• **Work to complete**
Retype all of the lines below with no changes.

━━━━━ Record set

(** ** Reachable switches *)

Lemma triple_run_call N c : node_ok N -> (forall p, buf_wf PC (ip_packet p) -> ftriple faulted inv (nd_tryDecode N p) (fun r => buf_wf PC (ip_packet (snd r)))) ->
  call_ok c -> ftriple faulted inv (run_call N c) (fun _ => True).
Proof.
  intros HN Hd Hc. destruct c as [path data|packet e|now a|a|now]; cbn in *.
  - by apply ftriple_catch, triple_onRemotePacket_body.
  - by apply ftriple_of, triple_send.
  - by apply ftriple_of, triple_requestWhois.
  - by apply triple_doAnythingWaitingForPeer.
  - eapply ftriple_bind; [by apply triple_doTimerTasks|]. intros. by apply ftriple_ret.
Qed.

(** Decoders keep the invariant, since what they call does. *)
Lemma node_decoder_inv :
  (forall N, node_ok N -> forall p, buf_wf PC (ip_packet p) -> ftriple faulted inv (nd_tryDecode N p) (fun r => buf_wf PC (ip_packet (snd r)))) /\
  (forall m, decoder m -> ftriple faulted inv m (fun r => buf_wf PC (ip_packet (snd r)))).
Proof.
  apply node_decoder_ind.
  - intros N _ _ _ _ _ _ IH. exact IH.
  - intros ok p Hp. by apply ftriple_ret.
  - intros e s Hs. by left.
  - intros s Hs. right. split; [done|]. exact (last_snoc EvDecoderFault (sw_log s)).
  - intros N c k h HN IHN Hc _ IHk _ IHh s Hs. pose proof (triple_run_call N c HN IHN Hc s Hs) as Hr.
    destruct (run_call N c s) as [s' [[]|e|]]; cbn in *; destruct Hr as [[Hs' Hr]|[Hu HF]]; try done; [by apply IHk|by apply IHh|by right].
Qed.

Lemma run_call_inv N c : node_ok N -> call_ok c -> ftriple faulted inv (run_call N c) (fun _ => True).
Proof. intros HN. apply triple_run_call; [done|]. by apply node_decoder_inv. Qed.

(** A switch after any calls, each in a node of its own.  The constructor of an entry of the receive
    queue sets its timestamp only: [entry_ok] says that the other fields are of their types and
    that the count of fragments the memory happened to hold is no more than seven. *)
Inductive reachable : Switch Path Peer -> Prop :=
| reach_new rx : zlen rx = ZT_RX_QUEUE_SIZE -> Forall entry_ok rx -> reachable (Switch_new rx)
| reach_call s N c : reachable s -> node_ok N -> call_ok c -> snd (run_call N c s) <> Undef -> reachable (fst (run_call N c s)).

Lemma reachable_inv s : reachable s -> inv s.
Proof.
  induction 1 as [rx Hl Hok|s N c _ IH HN Hc Hu]; [by split; [done|done|done|apply Forall_nil]|]. by destruct (run_call_inv N c HN Hc s IH) as [[]|[]].
Qed.
End Invariant.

━━━━━━━━━━

• **Response box**
(** ** Reachable switches *)

Lemma triple_run_call N c : node_ok N -> (forall p, buf_wf PC (ip_packet p) -> ftriple faulted inv (nd_tryDecode N p) (fun r => buf_wf PC (ip_packet (snd r)))) ->
  call_ok c -> ftriple faulted inv (run_call N c) (fun _ => True).
Proof.
  intros HN Hd Hc. destruct c as [path data|packet e|now a|a|now]; cbn in *.
  - by apply ftriple_catch, triple_onRemotePacket_body.
  - by apply ftriple_of, triple_send.
  - by apply ftriple_of, triple_requestWhois.
  - by apply triple_doAnythingWaitingForPeer.
  - eapply ftriple_bind; [by apply triple_doTimerTasks|]. intros. by apply ftriple_ret.
Qed.

(** Decoders keep the invariant, since what they call does. *)
Lemma node_decoder_inv :
  (forall N, node_ok N -> forall p, buf_wf PC (ip_packet p) -> ftriple faulted inv (nd_tryDecode N p) (fun r => buf_wf PC (ip_packet (snd r)))) /\
  (forall m, decoder m -> ftriple faulted inv m (fun r => buf_wf PC (ip_packet (snd r)))).
Proof.
  apply node_decoder_ind.
  - intros N _ _ _ _ _ _ IH. exact IH.
  - intros ok p Hp. by apply ftriple_ret.
  - intros e s Hs. by left.
  - intros s Hs. right. split; [done|]. exact (last_snoc EvDecoderFault (sw_log s)).
  - intros N c k h HN IHN Hc _ IHk _ IHh s Hs. pose proof (triple_run_call N c HN IHN Hc s Hs) as Hr.
    destruct (run_call N c s) as [s' [[]|e|]]; cbn in *; destruct Hr as [[Hs' Hr]|[Hu HF]]; try done; [by apply IHk|by apply IHh|by right].
Qed.

Lemma run_call_inv N c : node_ok N -> call_ok c -> ftriple faulted inv (run_call N c) (fun _ => True).
Proof. intros HN. apply triple_run_call; [done|]. by apply node_decoder_inv. Qed.

(** A switch after any calls, each in a node of its own.  The constructor of an entry of the receive
    queue sets its timestamp only: [entry_ok] says that the other fields are of their types and
    that the count of fragments the memory happened to hold is no more than seven. *)
Inductive reachable : Switch Path Peer -> Prop :=
| reach_new rx : zlen rx = ZT_RX_QUEUE_SIZE -> Forall entry_ok rx -> reachable (Switch_new rx)
| reach_call s N c : reachable s -> node_ok N -> call_ok c -> snd (run_call N c s) <> Undef -> reachable (fst (run_call N c s)).

Lemma reachable_inv s : reachable s -> inv s.
Proof.
  induction 1 as [rx Hl Hok|s N c _ IH HN Hc Hu]; [by split; [done|done|done|apply Forall_nil]|]. by destruct (run_call_inv N c HN Hc s IH) as [[]|[]].
Qed.
End Invariant.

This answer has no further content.